Sideglances
by SARAH GREENE
sgreene@tatertv.com
Apr 12, 2012 | 330 views | 0 0 comments | 4 4 recommendations | email to a friend | print


MIKE WALLACE, the tough and sometimes controversial broadcast journalist who achieved his greatest fame as the star of television’s 60 Minutes program, died Saturday at 93.

He was described in colorful terms by different media.

USA Today newspaper said Wallace “combined a combative interview style with show-business panache, and his death marks the near end of the era of the tough, old-school reporter. . . No cause of death was reported, but he had been in declining health following triple bypass heart surgery in 2008.”

According to The New York Times, Wallace became “a paragon of television journalism in the heyday of network news. As he grilled his subjects, he said, he walked ‘a fine line between sadism and intellectual curiosity.’ “

IN THE EARLY 1960s, Wallace donated 65 recorded interviews made in 1957-58 from his show to the Harry Ransom Center at The University of Texas at Austin.

According to the Center, most of these were 16mm kinescope films, some of the earliest recordings of live television that were possible, and that survive today. Many had not been seen for more than 50 years, and “they represent a unique window into a turbulent time of American, and world history. From Senators to strippers, Ku Klux Klansmen to Nobel Prize winners, Mike Wallace has interviewed them all.”

ONE OF THE interviews I found most interesting, available in a 1957 kinescope on the Ransom Center website, featured Wallace questioning Margaret Higgins Sanger, an American educator, nurse and birth control activist.

Mrs. Sanger coined the term birth control, opened the first birth control clinic in the United States, and established Planned Parenthood Federation of America. Born in 1879, she lived until 1966.

Her early years were spent in New York City, where, prompted by suffering she witnessed due to frequent pregnancies and self-induced efforts to end them, she started publishing a monthly newsletter, The Woman Rebel.

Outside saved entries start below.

(* ===== verification/BenchTests.v ===== *)
(** * BenchTests: the tests of the cluster, the benchmarks and the simulation
    ([crates/onebarrier/src/cluster.rs], [bench.rs], [sim.rs], modules [tests])

    Each test is the function of what its environment gives it: the deliveries of the
    fabric, the elapsed times. It passes in every environment of the kind it is written
    for; a comparison of times is left as a condition. Temporary directories are fresh. *)

From S2P Require Import Prelude Bytes Text F64 Io State Durable Engine EngineFacts CrashSafety Lifetimes Transfer Cadence Workload Cluster ClusterGuarantees Bench Ordering Latency Sim Experiments.
Local Open Scope Z_scope.

Definition f64_lt : f64 → f64 → bool := SpecFloat.SFltb.
Definition f64_abs : f64 → f64 := SpecFloat.SFabs.

Section Tests.
Context (am : arith_mode) {Timestamp : Type} (as_nanos : Timestamp → Z) (from_nanos : Z → Timestamp).
#[local] Hint Extern 0 (StateMachine _) => exact (KvStore_StateMachine am) : typeclass_instances.

(** ** [cluster.rs] *)

Definition survivor_stays_correct_and_victim_recovers_after_a_replica_crash (reps : list ReplicaInput) : bool :=
  match run_cluster_with_crash am as_nanos (mkCfg 3 2 150 8 32) 1 60 reps with
  | Some r => survivor_correct r && victim_prefix_consistent r && recovered_ok r
  | None => false
  end.

Definition replicas_converge_to_exact_state_over_live_fabric (reps : list ReplicaInput) : bool :=
  match run_cluster am as_nanos (mkCfg 3 2 150 8 64) reps with
  | Some r => converged r && correct r && (foldr Z.add 0 (expected r).*2 =? 300)
  | None => false
  end.

(** ** [bench.rs] *)

(** The directories the two runs leave, and the bytes in their logs. *)
Definition onebarrier_writes_no_order_log_unlike_hycor (ops : Z) : bool :=
  match ft_onebarrier am as_nanos from_nanos ops (calm ∅), ft_hycor am as_nanos from_nanos ops (calm ∅, calm ∅) with
  | (Ok _, ob), (Ok _, (hy, ord)) =>
      let ob_bytes := len (logc (files ob)) in
      let hy_op := len (logc (files hy)) in
      let hy_ord := len (logc (files ord)) in
      (ob_bytes =? hy_op) && (0 <? hy_ord) && (ob_bytes <? hy_op + hy_ord)
  | _, _ => false
  end.

Definition fabric_ordering_scales_past_central_sequencer (sched : list Z) (secs : f64 * f64) : bool :=
  match bench_ordering am 8 200000 sched secs with
  | Some (seq, ts) => f64_lt (or_ops_per_sec seq) (or_ops_per_sec ts)
  | None => false
  end.

Definition passive_uses_less_execution_cpu_than_active_smr (active : nat → World * f64) (exec : World * f64)
    (backups : nat → World * f64) : bool :=
  match bench_cpu_passive_vs_active am as_nanos from_nanos 2000 4 active exec backups with
  | Some (a, p) => f64_lt (exec_cpu_ms p) (f64_mul (exec_cpu_ms a) (f64_lit 6 1))
  | None => false
  end.

Definition snapshot_interval_tradeoff_holds (env : nat → World * (Z * Z)) : bool :=
  match sweep_snapshot_interval am as_nanos from_nanos [64; 100000] 20000 32 env with
  | Some (small :: large :: _) => (sr_snapshots large <? sr_snapshots small) && (replay_records small <? replay_records large)
  | _ => false
  end.

Definition small_config (d : Durability) : BenchConfig := mkBenchConfig 2 400 (b_keys bench_default) 200000 d.
Definition in_fabric_durability_is_near_free_vs_fsync (mem_polls fs_polls : list (TimedPoll (Timestamp := Timestamp))) : bool :=
  match run_bench am as_nanos (small_config InFabricMem) mem_polls (calm ∅), run_bench am as_nanos (small_config Fsync) fs_polls (calm ∅) with
  | Some mem, Some fs => (700 <? br_n mem) && (700 <? br_n fs) && (durable_p50 mem <? durable_p50 fs)
  | _, _ => false
  end.
End Tests.

(** ** [sim.rs] *)

Definition test_params : SimParams :=
  let d := sim_default in mkSimParams (rtt_us d) (barrier_us d) (apply_us d) (fsync_us d) 50000 (f64_lit 7 1) (seed d).

(** [None]: the simulation panics. *)
Definition onebarrier_dominates_competitors_on_latency_and_cpu (ln : f64 → f64) : option bool :=
  let cs := competitors test_params in
  ob ← head (filter (λ c, c_name c = "OneBarrier"%string) cs);
  ob_lat ← simulate_explicit ln test_params (svc_us ob) (c_fixed_us ob);
  rs ← mapM (λ c,
    lat ← simulate_explicit ln test_params (svc_us c) (c_fixed_us c);
    Some (f64_le (p99_us ob_lat) (f64_add (p99_us lat) (f64_lit 1 9)) && f64_le (cpu_mult ob) (cpu_mult c))) cs;
  Some (forallb id rs).

Definition ft_overlap_matches_baseline_and_fsync_collapses (ln : f64 → f64) : option bool :=
  base ← simulate ln test_params ReliableBaseline;
  overlap ← simulate ln test_params FtOverlap;
  fsync ← simulate ln test_params FtFsync;
  Some (f64_lt (f64_abs (f64_sub (p99_us overlap) (p99_us base))) (f64_lit 1 2) &&
        f64_lt (f64_mul (p99_us base) (f64_of_u64 100)) (p99_us fsync)).

(** ** The tests pass *)

Section Pass.
Context (am : arith_mode) {Timestamp : Type} (as_nanos : Timestamp → Z) (from_nanos : Z → Timestamp).
Context (Hns : ∀ ts, is_u64 (as_nanos ts)).
#[local] Hint Extern 0 (StateMachine _) => exact (KvStore_StateMachine am) : typeclass_instances.

(** Over any total order of the clients' operations, in whatever batches it comes. *)
Theorem convergence_test_passes xs reps :
  len reps = 3 → total_order 150 8 (seqZ 3 2) xs.*2 → Forall (follows xs) reps →
  replicas_converge_to_exact_state_over_live_fabric am as_nanos reps = true.
Proof.
  intros Hl HT HF. unfold replicas_converge_to_exact_state_over_live_fabric.
  destruct (cluster_converges am as_nanos Hns 3 2 150 8 64 xs reps) as (r & E & _ & Hc & Hk & _);
    [lia|lia|by vm_compute|by vm_compute|lia|by vm_compute|done|exact HT|exact HF|]. rewrite E, Hc, Hk. cbn [andb].
  assert (Hx : expected r = expected_state 2 150 8).
  { unfold run_cluster in E. destruct (negb _); [done|]. destruct (usize_arith am _); [|done]. cbn in E.
    destruct (mapM _ reps); [|done]. cbn in E. by injection E as <-. }
  rewrite Hx. by vm_compute.
Qed.

Theorem crash_test_passes xs1 xs2 reps :
  len reps = 3 → total_order 150 8 (seqZ 3 2) (xs1 ++ xs2).*2 → 60 <= len xs1 →
  (∀ i r, reps !! i = Some r → if decide (i = 1%nat) then follows_victim xs1 r else follows (xs1 ++ xs2) r) →
  survivor_stays_correct_and_victim_recovers_after_a_replica_crash am as_nanos reps = true.
Proof.
  intros Hl HT H60 HF. unfold survivor_stays_correct_and_victim_recovers_after_a_replica_crash.
  destruct (crashed_replica_catches_up am as_nanos Hns 3 2 150 8 32 1 60 xs1 xs2 reps) as (r & -> & _ & _ & -> & -> & ->);
    [lia|lia|by vm_compute|by vm_compute|lia|by vm_compute|done|exact HT|lia|lia|exact HF|done].
Qed.

(** The order log of the other scheme costs 20 bytes for each operation. *)
Theorem order_log_test_passes ops e w :
  1 <= ops → ft_onebarrier am as_nanos from_nanos ops (calm ∅) = (Ok e, w) →
  onebarrier_writes_no_order_log_unlike_hycor am as_nanos from_nanos ops = true.
Proof.
  intros Hn E. unfold onebarrier_writes_no_order_log_unlike_hycor. rewrite E.
  destruct (hycor_writes_more am as_nanos from_nanos ops _ w e ∅ E ltac:(lia)) as (d2 & -> & Hl). cbn [files calm].
  rewrite Hl, Z.eqb_refl. cbn. lia.
Qed.

Theorem snapshot_test_passes env :
  (∀ k, (env k).1 = calm ∅) → snapshot_interval_tradeoff_holds am as_nanos from_nanos env = true.
Proof.
  intros Henv. unfold snapshot_interval_tradeoff_holds.
  destruct (sweep_rows am as_nanos from_nanos Hns [64; 100000] 20000 32 env) as (rows & -> & HF & _); [lia|by vm_compute|done|].
  apply Forall2_cons_inv_l in HF as (r1 & l & (_ & _ & S1 & R1 & _) & HF & ->).
  apply Forall2_cons_inv_l in HF as (r2 & l' & (_ & _ & S2 & R2 & _) & HF & ->).
  rewrite S1, S2, R1, R2. by vm_compute.
Qed.

(** When the fabric delivers everything, what is left of the test is its comparison of the
    median times. *)
Theorem durability_test_passes xs ys mem fs sent_at sent_at' :
  total_order 400 64 (seqZ 1 2) xs.*2 → timed as_nanos xs mem sent_at →
  total_order 400 64 (seqZ 1 2) ys.*2 → timed as_nanos ys fs sent_at' →
  ∃ m f, run_bench am as_nanos (small_config InFabricMem) mem (calm ∅) = Some m ∧ run_bench am as_nanos (small_config Fsync) fs (calm ∅) = Some f ∧
    in_fabric_durability_is_near_free_vs_fsync am as_nanos mem fs = (durable_p50 m <? durable_p50 f).
Proof.
  intros HT HR HT' HR'. unfold in_fabric_durability_is_near_free_vs_fsync, small_config. cbn [b_keys bench_default].
  destruct (bench_figures am as_nanos Hns 2 400 64 200000 InFabricMem xs mem sent_at) as (m & -> & Hm & _);
    [lia|by vm_compute|by vm_compute|lia|by vm_compute|exact HT|exact HR|].
  destruct (bench_figures am as_nanos Hns 2 400 64 200000 Fsync ys fs sent_at') as (f & -> & Hf & _);
    [lia|by vm_compute|by vm_compute|lia|by vm_compute|exact HT'|exact HR'|].
  exists m, f. rewrite Hm, Hf. done.
Qed.
End Pass.

(** The comparison of the simulated systems holds whenever it is evaluated, with every
    logarithm that is finite and not positive on (0, 1], if the latencies are not negative. *)
Theorem domination_test_passes ln b :
  ln_law ln →
  (∀ c lat, c ∈ competitors test_params → simulate_explicit ln test_params (svc_us c) (c_fixed_us c) = Some lat →
    fnonneg (p99_us lat) = true) →
  onebarrier_dominates_competitors_on_latency_and_cpu ln = Some b → b = true.
Proof.
  intros Hln Hnn. unfold onebarrier_dominates_competitors_on_latency_and_cpu.
  destruct (competitors_above ln test_params Hln) as (ob & rest & E & Hname & Habove); [by vm_compute..|].
  assert (Hh : head (filter (λ c, c_name c = "OneBarrier"%string) (competitors test_params)) = Some ob).
  { rewrite E, filter_cons_True by done. done. }
  cbv zeta. rewrite Hh. cbn [mbind option_bind].
  destruct (simulate_explicit ln test_params (svc_us ob) (c_fixed_us ob)) as [ol|] eqn:Eo; [|done]. cbn [mbind option_bind].
  destruct (mapM _ _) as [rs|] eqn:Em; [|done]. cbn. intros [= <-]. apply forallb_forall. intros r Hr%list_elem_of_In.
  apply mapM_Some in Em. apply list_elem_of_lookup in Hr as [i Hi]. destruct (Forall2_lookup_r _ _ _ _ _ Em Hi) as (c & Hc & Hcr).
  apply list_elem_of_lookup_2 in Hc. rewrite Forall_forall in Habove. destruct (Habove c Hc) as [Hcpu Hst].
  destruct (simulate_explicit ln test_params (svc_us c) (c_fixed_us c)) as [lat|] eqn:Ec; [|done]. cbn in Hcr. injection Hcr as <-.
  destruct (Hst lat Ec) as (st & Est & Hle). rewrite Eo in Est. injection Est as <-. unfold stats_le in Hle. rewrite !andb_true_iff in Hle.
  destruct Hle as [[[[[_ _] H99] _] _] _]. rewrite Hcpu, andb_true_r.
  assert (Hob : fnonneg (p99_us ol) = true) by (apply (Hnn ob); [rewrite E; left|done]).
  pose proof (Hnn c lat Hc Ec) as Hlat. apply below_le. eapply below_trans; [by apply below_intro|].
  apply below_add; [by apply below_refl|by vm_compute].
Qed.

(** The order-log test with fewer operations, evaluated. *)
Example order_log_test_evaluates : onebarrier_writes_no_order_log_unlike_hycor Checked ns48 id 20 = true.
Proof. vm_compute. reflexivity. Qed.
(** X5. [resetTransforms] and [resetEffects] reset the base state only. A
    transforms or effects value written on a non-base breakpoint is still
    the effective value of that breakpoint after the reset, while on a
    breakpoint without overrides on that key the default shows; no other
    key changes on any breakpoint. *)
Theorem partial_resets_keep_overrides (DEFAULT_INSPECTOR_STATE :
    InspectorState) (st : Store) (bp : Breakpoint)
    (t : Transforms.full) (e : Effects.full) :
  (bp <> Base ->
   readKey KTransforms
     (getEffectiveState
        (resetTransforms DEFAULT_INSPECTOR_STATE
           (updateState KTransforms t (Some bp) st)) bp) = t
   /\ readKey KEffects
        (getEffectiveState
           (resetEffects DEFAULT_INSPECTOR_STATE
              (updateState KEffects e (Some bp) st)) bp) = e)
  /\ (bucket (breakpointStates st) bp = emptyOverrides ->
      getEffectiveState (resetTransforms DEFAULT_INSPECTOR_STATE st) bp
      = writeKey KTransforms3D (transforms3D DEFAULT_INSPECTOR_STATE)
          (writeKey KTransforms (transforms DEFAULT_INSPECTOR_STATE)
             (state st))
      /\ getEffectiveState (resetEffects DEFAULT_INSPECTOR_STATE st) bp
         = writeKey KEffects (effects DEFAULT_INSPECTOR_STATE) (state st))
  /\ (forall key,
      key <> KTransforms -> key <> KTransforms3D ->
      readKey key
        (getEffectiveState (resetTransforms DEFAULT_INSPECTOR_STATE st) bp)
      = readKey key (getEffectiveState st bp))
  /\ (forall key,
      key <> KEffects ->
      readKey key
        (getEffectiveState (resetEffects DEFAULT_INSPECTOR_STATE st) bp)
      = readKey key (getEffectiveState st bp)).
Proof.
  split; [| split; [| split]].
  - intros Hbp. rewrite !updateState_override by exact Hbp.
    unfold resetTransforms, resetEffects, getEffectiveState. simpl.
    rewrite !bucket_setBucket_eq. simpl. unfold mergeGroup. simpl.
    now destruct t, e.
  - intros Hempty. split; now apply effective_state_empty_bucket.
  - intros key H2 H3. unfold resetTransforms, getEffectiveState. simpl.
    generalize (bucket (breakpointStates st) bp). intros o.
    destruct key; try congruence; reflexivity.
  - intros key He. unfold resetEffects, getEffectiveState. simpl.
    generalize (bucket (breakpointStates st) bp). intros o.
    destruct key; try congruence; reflexivity.
Qed.
(** X14: an unlike or an unsave repeated right away is answered 404,
    whatever the first one was answered: after the first no entry of the
    pair is left. *)
Theorem repeated_delete_is_not_found
        (env env' : Env) (req : Request) (w : World) (uid : Z) :
  logged_in req uid ->
  fst (serve DeleteUnlikeVideo env' req (snd (serve DeleteUnlikeVideo env req w)))
  = res_status_json 404 (JError "Like not found")
  /\ fst (serve DeleteUnsaveVideo env' req (snd (serve DeleteUnsaveVideo env req w)))
     = res_status_json 404 (JError "Saved video not found").
Proof.
  intros session. split.
  - rewrite (serve_unlike_video_absent env' req _ uid session); [reflexivity | ].
    unfold serve. rewrite (requireLogin_next req uid _ session).
    cbn [handler]. rewrite unlike_video_runs.
    destruct session as [-> _]. unfold liked_count.
    cbn [snd db delete_liked liked_videos].
    rewrite filter_negb_none. reflexivity.
  - rewrite (serve_unsave_video_absent env' req _ uid session); [reflexivity | ].
    unfold serve. rewrite (requireLogin_next req uid _ session).
    cbn [handler]. rewrite unsave_video_runs.
    destruct session as [-> _]. unfold saved_count.
    cbn [snd db delete_saved saved_videos].
    rewrite filter_negb_none. reflexivity.
Qed.

Lemma repeated_delete_is_not_found_witness :
  logged_in (Sample.alice "A") 1
  /\ fst (serve DeleteUnlikeVideo (Sample.at_time 4) (Sample.alice "A") Sample.liked_ABC)
     = res_json JSuccess
  /\ fst (serve DeleteUnlikeVideo (Sample.at_time 5) (Sample.alice "A")
            (snd (serve DeleteUnlikeVideo (Sample.at_time 4) (Sample.alice "A")
                    Sample.liked_ABC)))
     = res_status_json 404 (JError "Like not found").
Proof.
  assert (Hs : logged_in (Sample.alice "A") 1)
    by (split; [reflexivity | discriminate]).
  split; [exact Hs | ]. split; [reflexivity | ].
  apply (repeated_delete_is_not_found
           (Sample.at_time 4) (Sample.at_time 5) (Sample.alice "A") Sample.liked_ABC 1 Hs).
Defined.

She told Wallace that it was hard to say what motivated her, but she was at least partly influenced by the fact that her mother had 18 pregnancies in 22 years, and died at age 50 of tuberculosis and cervical cancer. Her one word self-description was “humanitarian.”

In 1916, Mrs. Sanger opened the first birth control clinic in the United States, which led to her arrest for distributing information on contraception. Her subsequent trial and appeal generated enormous support for her cause.

She was perhaps ahead of her time in worrying about the world being overpopulated.

ONE OF THE most notable aspects of the interview was the commercialization interspersed with the subject. Wallace was smoking Philip Morris cigarettes throughout, and Mrs. Sanger was at times seen through a haze.

The host began by talking about his choice of brands. Holding up the box, he said, “Here’s why I smoke ‘em and enjoy ‘em.”

Among his reasons: these were made of no ordinary blend of imported and domestic tobaccos so they needed no filters, they provided probably the best smoke you ever tasted and they would stay fresh and uncrushed in their box.

MOST UNUSUAL was the way the interview ended.

Mrs. Sanger commented: “Mr. Wallace, I’ve never smoked, but I’m going to begin and take up smoking and use Philip Morris.”

His final response was, “These few seconds at the end of the interview are among the most enjoyable of the week for me. For, much as I enjoy smoking during the interview with Mrs.. Sanger, I believe I enjoy this cigarette most right now.”

What none of the obituaries mentioned was whether he gave up smoking at some point in that long life.